* DESCRIPTION OF THE TASK: Instruction for the entries that follow: retype exactly the lines from the line with "NUL, wherever that" to the line with "Proof. intros <-. apply drop_app_length. Qed.", both included, and omit all others.

* ENTRIES SHOWN:
(* ===== verification/MicaTool.v ===== *)
(** * The command line tool and the daemon ([mica/micactl/mica.py])

    Both ends of a control socket: the message with which the tool creates a client, as
    Python packs it and as the daemon reads it into a [struct create_msg], and the verdict
    of the daemon as the tool reads it from the stream.  Text is ASCII. *)

From stdpp Require Import pretty.
From S2P Require Import Prelude RpcModel RpcLayout RingBuffer ShmPool Baremetal Mica Listener.

(** ** Text as bytes *)

Definition str_bytes (s : string) : list Z := (fun c => Z.of_nat (Ascii.nat_of_ascii c)) <$> String.list_ascii_of_string s.
Definition bytes_str (b : list Z) : string :=
  String.string_of_list_ascii ((fun z => Ascii.ascii_of_nat (Z.to_nat z)) <$> b).

Lemma bytes_str_bytes s : bytes_str (str_bytes s) = s.
Proof.
  unfold bytes_str, str_bytes. rewrite <- list_fmap_compose.
  rewrite <- (String.string_of_list_ascii_of_string s) at 2. f_equal.
  rewrite <- (list_fmap_id (String.list_ascii_of_string s)) at 2. apply list_fmap_ext.
  intros i c _. cbn. by rewrite Nat2Z.id, Ascii.ascii_nat_embedding.
Qed.

(** ** The message that creates a client *)

(** [struct.pack] with [ns]: cut or filled with zeros, so that a text of [n] bytes or more
    has no terminating NUL. *)
Definition pack_s (n : nat) (b : list Z) : list Z := take n b ++ replicate (n - length b) 0.

(** [mica_create_msg.pack]: the format 'I32s128s32s128s?' needs no padding; a core number
    outside of 32 bits raises an exception. *)
Definition pack (m : create_msg) : option (list Z) :=
  if (0 <=? cm_cpu m) && (cm_cpu m <? 2 ^ 32)
  then Some (le_bytes 4 (cm_cpu m) ++ pack_s 32 (str_bytes (cm_name m)) ++ pack_s 128 (str_bytes (cm_path m)) ++
             pack_s 32 (str_bytes (cm_ped m)) ++ pack_s 128 (str_bytes (cm_ped_cfg m)) ++
             [if cm_debug m then 1 else 0])
  else None.

(** [struct create_msg]. *)
Definition create_msg_t : cstruct :=
  [("cpu", UInt); ("name", Bytes MAX_NAME_LEN 1); ("path", Bytes MAX_FIRMWARE_PATH_LEN 1);
   ("ped", Bytes MAX_NAME_LEN 1); ("ped_cfg", Bytes MAX_FIRMWARE_PATH_LEN 1); ("debug", Char)].

(** [recv(msg_fd, &msg, sizeof(msg), 0)] over what the variable held. *)
Definition recv_create (msg data : list Z) : list Z := memwrite 0 (take (sizeof create_msg_t) data) msg.

(** The structure as the daemon uses it: a text starts at its field and ends at the first
    NUL, wherever that is; [None]: there is none in the structure. *)
Definition text_at (msg : list Z) (f : string) : option string := bytes_str <$> cstr (from msg create_msg_t f).
Definition read_create_msg (msg : list Z) : option create_msg :=
  name ← text_at msg "name";
  path ← text_at msg "path";
  ped ← text_at msg "ped";
  ped_cfg ← text_at msg "ped_cfg";
  Some (CreateMsg (get msg create_msg_t "cpu") name path ped ped_cfg (negb (get msg create_msg_t "debug" =? 0))).

(** A text that fits its field with the NUL. *)
Definition fits_field (n : nat) (s : string) : Prop :=
  (length (str_bytes s) < n)%nat /\ Forall (fun b => b <> 0) (str_bytes s).

Lemma length_pack_s n b : length (pack_s n b) = n.
Proof. unfold pack_s. rewrite length_app, length_take, length_replicate. lia. Qed.

Lemma text_pack_s n s rest :
  fits_field n s -> bytes_str <$> cstr (pack_s n (str_bytes s) ++ rest) = Some s.
Proof.
  intros [Hl Hn]. unfold pack_s. rewrite take_ge by lia. rewrite <- app_assoc.
  destruct (n - length (str_bytes s))%nat as [|k] eqn:E; [lia|]. cbn [replicate app].
  rewrite cstr_app by done. cbn. by rewrite bytes_str_bytes.
Qed.

Lemma drop_pre (n : nat) (l1 l2 : list Z) : length l1 = n -> drop n (l1 ++ l2) = l2.
Proof. intros <-. apply drop_app_length. Qed.

(** The fields of a packed message, one behind the other. *)
Lemma read_packed m (rest : list Z) :
  0 <= cm_cpu m < 2 ^ 32 -> fits_field MAX_NAME_LEN (cm_name m) -> fits_field MAX_FIRMWARE_PATH_LEN (cm_path m) ->
  fits_field MAX_NAME_LEN (cm_ped m) -> fits_field MAX_FIRMWARE_PATH_LEN (cm_ped_cfg m) ->
  read_create_msg (le_bytes 4 (cm_cpu m) ++ pack_s 32 (str_bytes (cm_name m)) ++ pack_s 128 (str_bytes (cm_path m)) ++
    pack_s 32 (str_bytes (cm_ped m)) ++ pack_s 128 (str_bytes (cm_ped_cfg m)) ++
    [if cm_debug m then 1 else 0] ++ rest) = Some m.
Proof.
  intros Hcpu Hname Hpath Hped Hcfg. set (l := le_bytes 4 (cm_cpu m) ++ _).
  assert (get l create_msg_t "cpu" = cm_cpu m) as Ecpu.
  { unfold get, l. change (ftype create_msg_t "cpu") with UInt. change (foff create_msg_t "cpu") with 0%nat.
    change (fsize create_msg_t "cpu") with 4%nat. unfold memread. rewrite drop_0.
    rewrite take_app_length' by (by rewrite length_le_bytes). rewrite le_val_bytes4. by apply wrapu_small. }
  assert (get l create_msg_t "debug" = if cm_debug m then 1 else 0) as Edebug.
  { unfold get, l. change (ftype create_msg_t "debug") with Char. change (fsize create_msg_t "debug") with 1%nat.
    change (foff create_msg_t "debug") with (4 + (32 + (128 + (32 + 128))))%nat. unfold memread.
    rewrite <- !drop_drop, !drop_pre by (apply length_pack_s || apply length_le_bytes). by destruct (cm_debug m). }
  unfold read_create_msg, text_at. rewrite Ecpu, Edebug. unfold from, l.
  change (foff create_msg_t "name") with 4%nat. change (foff create_msg_t "path") with (4 + 32)%nat.
  change (foff create_msg_t "ped") with (4 + (32 + 128))%nat.
  change (foff create_msg_t "ped_cfg") with (4 + (32 + (128 + 32)))%nat.
  rewrite <- !drop_drop, !drop_pre by (apply length_pack_s || apply length_le_bytes).
  rewrite text_pack_s by done. cbn [mbind option_bind]. rewrite text_pack_s by done. cbn [mbind option_bind].
  rewrite text_pack_s by done. cbn [mbind option_bind]. rewrite text_pack_s by done. cbn [mbind option_bind].
  destruct m as [? ? ? ? ? []]; done.
Qed.

(** ** The verdict *)

(** Python's [p in l]. *)
Fixpoint contains (p l : list Z) : bool :=
  bool_decide (take (length p) l = p) || match l with [] => false | _ :: l => contains p l end.

Lemma contains_spec p l : contains p l = true <-> exists k1 k2, l = k1 ++ p ++ k2.
Proof.
  split.
  - induction l as [|x l IH]; cbn [contains]; intros [H|H]%orb_true_iff; try done.
    + apply bool_decide_eq_true in H. exists [], []. rewrite <- H. by rewrite take_nil.
    + apply bool_decide_eq_true in H. exists [], (drop (length p) (x :: l)). cbn [app].
      rewrite <- H at 1. by rewrite take_drop.
    + destruct (IH H) as (k1 & k2 & ->). by exists (x :: k1), k2.
  - intros (k1 & k2 & ->). induction k1 as [|x k1 IH]; cbn [app].
    + assert (bool_decide (take (length p) (p ++ k2) = p) = true) as H
        by (apply bool_decide_eq_true, take_app_length).
      destruct (p ++ k2); cbn [contains]; by rewrite H.
    + cbn [contains]. by rewrite IH, orb_true_r.
Qed.

Definition FAILED : list Z := str_bytes MICA_MSG_FAILED.
Definition SUCCESS : list Z := str_bytes MICA_MSG_SUCCESS.

(** The verdict in a stream that arrives in [chunks], behind [response_buffer]. *)
Fixpoint tool_recv (chunks : list (list Z)) (response_buffer : list Z) : option string :=
  match chunks with
  | [] => None
  | chunk :: chunks =>
      let response_buffer := response_buffer ++ chunk in
      if contains FAILED response_buffer then Some MICA_MSG_FAILED
      else if contains SUCCESS response_buffer then Some MICA_MSG_SUCCESS
      else if (length chunk =? 0)%nat then None
      else tool_recv chunks response_buffer
  end.

(** No verdict before the end. *)
Definition no_verdict (l : list Z) : Prop := contains FAILED l = false /\ contains SUCCESS l = false.

Lemma contains_prefix p l k : contains p l = true -> contains p (l ++ k) = true.
Proof. rewrite !contains_spec. intros (k1 & k2 & ->). exists k1, (k2 ++ k). by rewrite <- !app_assoc. Qed.

Lemma no_verdict_prefix l k : no_verdict (l ++ k) -> no_verdict l.
Proof.
  unfold no_verdict. rewrite <- !not_true_iff_false. intros [H1 H2].
  split; intros H; [apply H1|apply H2]; by apply contains_prefix.
Qed.

(** A verdict that ends the text is read as what it is. *)
Lemma verdict_at_end text v x :
  v ++ [x] = FAILED \/ v ++ [x] = SUCCESS -> no_verdict (text ++ v) ->
  (if contains FAILED (text ++ v ++ [x]) then Some MICA_MSG_FAILED
   else if contains SUCCESS (text ++ v ++ [x]) then Some MICA_MSG_SUCCESS else None) = Some (bytes_str (v ++ [x])).
Proof.
  intros Hv [HF HS].
  assert (forall p, contains p (text ++ p) = true) as Hself
    by (intros p; apply contains_spec; exists text, []; by rewrite app_nil_r).
  destruct Hv as [E|E].
  - by rewrite E, Hself.
  - assert (contains FAILED (text ++ v ++ [x]) = false) as ->.
    { apply not_true_iff_false. intros (k1 & k2 & Ek)%contains_spec.
      destruct k2 as [|y k2 _] using rev_ind.
      - rewrite app_nil_r in Ek. assert (last (text ++ v ++ [x]) = last (k1 ++ FAILED)) as El by by rewrite Ek.
        rewrite E in El. by rewrite !last_app in El.
      - rewrite !app_assoc in Ek. apply app_inj_tail in Ek as [Ek _].
        apply not_true_iff_false in HF. apply HF, contains_spec. exists k1, k2. by rewrite Ek, app_assoc. }
    by rewrite E, Hself.
Qed.

(** However the stream is cut into chunks. *)
Lemma tool_recv_spec text v x chunks buf :
  v ++ [x] = FAILED \/ v ++ [x] = SUCCESS -> no_verdict (text ++ v) ->
  Forall (fun c => c <> []) chunks -> chunks <> [] ->
  buf ++ concat chunks = text ++ v ++ [x] -> tool_recv chunks buf = Some (bytes_str (v ++ [x])).
Proof.
  intros Hv Hno Hne Hnil. revert buf. induction Hne as [|c chunks Hc Hne IH]; [done|]. intros buf Hbuf.
  cbn [concat tool_recv] in *. rewrite app_assoc in Hbuf. destruct chunks as [|c' chunks].
  - rewrite app_nil_r in Hbuf. rewrite Hbuf. pose proof (verdict_at_end text v x Hv Hno) as H.
    revert H. destruct (contains FAILED _); [done|]. by destruct (contains SUCCESS _).
  - assert (exists k y, concat (c' :: chunks) = k ++ [y]) as (k & y & Ek).
    { destruct (@exists_last _ (concat (c' :: chunks))) as (k & y & E); [|eauto].
      apply Forall_cons in Hne as [Hc' _]. by destruct c'. }
    assert (no_verdict (buf ++ c)) as [HF HS].
    { apply (no_verdict_prefix _ k). rewrite Ek, !app_assoc in Hbuf.
      apply app_inj_tail in Hbuf as [Hbuf _]. by rewrite Hbuf. }
    rewrite HF, HS. destruct c as [|z c]; [done|]. cbn [length Nat.eqb]. by apply IH.
Qed.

* EXPECTED ANSWER:
    NUL, wherever that is; [None]: there is none in the structure. *)
Definition text_at (msg : list Z) (f : string) : option string := bytes_str <$> cstr (from msg create_msg_t f).
Definition read_create_msg (msg : list Z) : option create_msg :=
  name ← text_at msg "name";
  path ← text_at msg "path";
  ped ← text_at msg "ped";
  ped_cfg ← text_at msg "ped_cfg";
  Some (CreateMsg (get msg create_msg_t "cpu") name path ped ped_cfg (negb (get msg create_msg_t "debug" =? 0))).

(** A text that fits its field with the NUL. *)
Definition fits_field (n : nat) (s : string) : Prop :=
  (length (str_bytes s) < n)%nat /\ Forall (fun b => b <> 0) (str_bytes s).

Lemma length_pack_s n b : length (pack_s n b) = n.
Proof. unfold pack_s. rewrite length_app, length_take, length_replicate. lia. Qed.

Lemma text_pack_s n s rest :
  fits_field n s -> bytes_str <$> cstr (pack_s n (str_bytes s) ++ rest) = Some s.
Proof.
  intros [Hl Hn]. unfold pack_s. rewrite take_ge by lia. rewrite <- app_assoc.
  destruct (n - length (str_bytes s))%nat as [|k] eqn:E; [lia|]. cbn [replicate app].
  rewrite cstr_app by done. cbn. by rewrite bytes_str_bytes.
Qed.

Lemma drop_pre (n : nat) (l1 l2 : list Z) : length l1 = n -> drop n (l1 ++ l2) = l2.
Proof. intros <-. apply drop_app_length. Qed.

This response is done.